═════ Data supplied

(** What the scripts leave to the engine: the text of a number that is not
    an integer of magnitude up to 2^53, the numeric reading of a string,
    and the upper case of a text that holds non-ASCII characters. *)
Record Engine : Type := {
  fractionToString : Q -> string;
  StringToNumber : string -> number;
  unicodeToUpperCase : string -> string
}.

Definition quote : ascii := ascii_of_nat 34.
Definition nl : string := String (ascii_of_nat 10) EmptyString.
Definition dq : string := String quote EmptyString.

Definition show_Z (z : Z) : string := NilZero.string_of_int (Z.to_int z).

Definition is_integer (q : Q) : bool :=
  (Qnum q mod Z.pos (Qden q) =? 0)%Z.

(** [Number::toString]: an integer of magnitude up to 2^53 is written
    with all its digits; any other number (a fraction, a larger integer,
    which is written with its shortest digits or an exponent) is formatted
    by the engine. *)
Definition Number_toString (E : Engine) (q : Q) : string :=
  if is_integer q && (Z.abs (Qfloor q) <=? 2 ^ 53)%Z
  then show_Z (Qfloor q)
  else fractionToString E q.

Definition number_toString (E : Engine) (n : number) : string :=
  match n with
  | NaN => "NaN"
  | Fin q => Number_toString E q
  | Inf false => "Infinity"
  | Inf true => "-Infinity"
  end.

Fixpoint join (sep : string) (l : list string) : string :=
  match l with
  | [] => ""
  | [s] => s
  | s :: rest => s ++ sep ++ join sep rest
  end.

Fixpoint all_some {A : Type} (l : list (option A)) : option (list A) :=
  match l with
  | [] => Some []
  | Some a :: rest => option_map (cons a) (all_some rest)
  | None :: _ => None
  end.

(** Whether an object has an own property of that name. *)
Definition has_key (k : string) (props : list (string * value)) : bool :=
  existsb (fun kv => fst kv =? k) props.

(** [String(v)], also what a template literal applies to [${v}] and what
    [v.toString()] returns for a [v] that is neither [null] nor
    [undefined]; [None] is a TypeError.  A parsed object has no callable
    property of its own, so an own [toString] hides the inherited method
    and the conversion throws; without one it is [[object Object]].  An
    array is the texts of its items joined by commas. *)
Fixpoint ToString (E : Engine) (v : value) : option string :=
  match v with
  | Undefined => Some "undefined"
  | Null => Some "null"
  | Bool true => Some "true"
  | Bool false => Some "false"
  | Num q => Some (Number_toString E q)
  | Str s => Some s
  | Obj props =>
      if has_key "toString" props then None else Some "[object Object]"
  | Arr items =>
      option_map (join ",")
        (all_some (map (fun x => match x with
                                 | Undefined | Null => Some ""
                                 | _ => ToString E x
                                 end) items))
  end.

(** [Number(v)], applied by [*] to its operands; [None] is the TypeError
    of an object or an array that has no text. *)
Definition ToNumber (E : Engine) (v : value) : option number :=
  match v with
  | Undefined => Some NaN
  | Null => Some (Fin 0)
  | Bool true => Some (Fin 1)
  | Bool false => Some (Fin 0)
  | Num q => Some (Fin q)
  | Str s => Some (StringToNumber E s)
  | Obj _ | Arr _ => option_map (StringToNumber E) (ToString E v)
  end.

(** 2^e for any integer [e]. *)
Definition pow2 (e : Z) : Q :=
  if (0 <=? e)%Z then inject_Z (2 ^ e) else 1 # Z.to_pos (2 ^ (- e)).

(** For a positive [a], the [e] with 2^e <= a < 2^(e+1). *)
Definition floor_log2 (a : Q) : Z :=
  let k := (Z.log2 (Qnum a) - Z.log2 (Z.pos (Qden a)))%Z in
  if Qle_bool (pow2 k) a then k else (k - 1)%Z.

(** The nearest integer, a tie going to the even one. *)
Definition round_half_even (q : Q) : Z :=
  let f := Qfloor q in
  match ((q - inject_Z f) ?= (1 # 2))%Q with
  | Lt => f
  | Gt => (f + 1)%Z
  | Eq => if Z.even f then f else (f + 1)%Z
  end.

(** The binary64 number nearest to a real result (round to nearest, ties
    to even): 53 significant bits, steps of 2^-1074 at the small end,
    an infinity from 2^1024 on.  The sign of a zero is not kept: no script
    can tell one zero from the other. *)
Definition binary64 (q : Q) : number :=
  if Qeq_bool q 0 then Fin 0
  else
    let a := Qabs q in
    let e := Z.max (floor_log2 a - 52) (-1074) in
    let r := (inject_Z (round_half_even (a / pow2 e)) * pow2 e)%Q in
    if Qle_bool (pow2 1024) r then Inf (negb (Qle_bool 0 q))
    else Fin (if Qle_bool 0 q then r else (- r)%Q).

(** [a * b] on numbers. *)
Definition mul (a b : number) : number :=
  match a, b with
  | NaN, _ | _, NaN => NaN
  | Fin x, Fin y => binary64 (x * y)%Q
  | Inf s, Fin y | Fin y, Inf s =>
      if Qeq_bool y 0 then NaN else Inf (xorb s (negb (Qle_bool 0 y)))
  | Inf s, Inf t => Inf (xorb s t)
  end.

══════════

> Directions
All that is wanted is the number of lines in the records that include the string "items".

> Answer for this exercise
3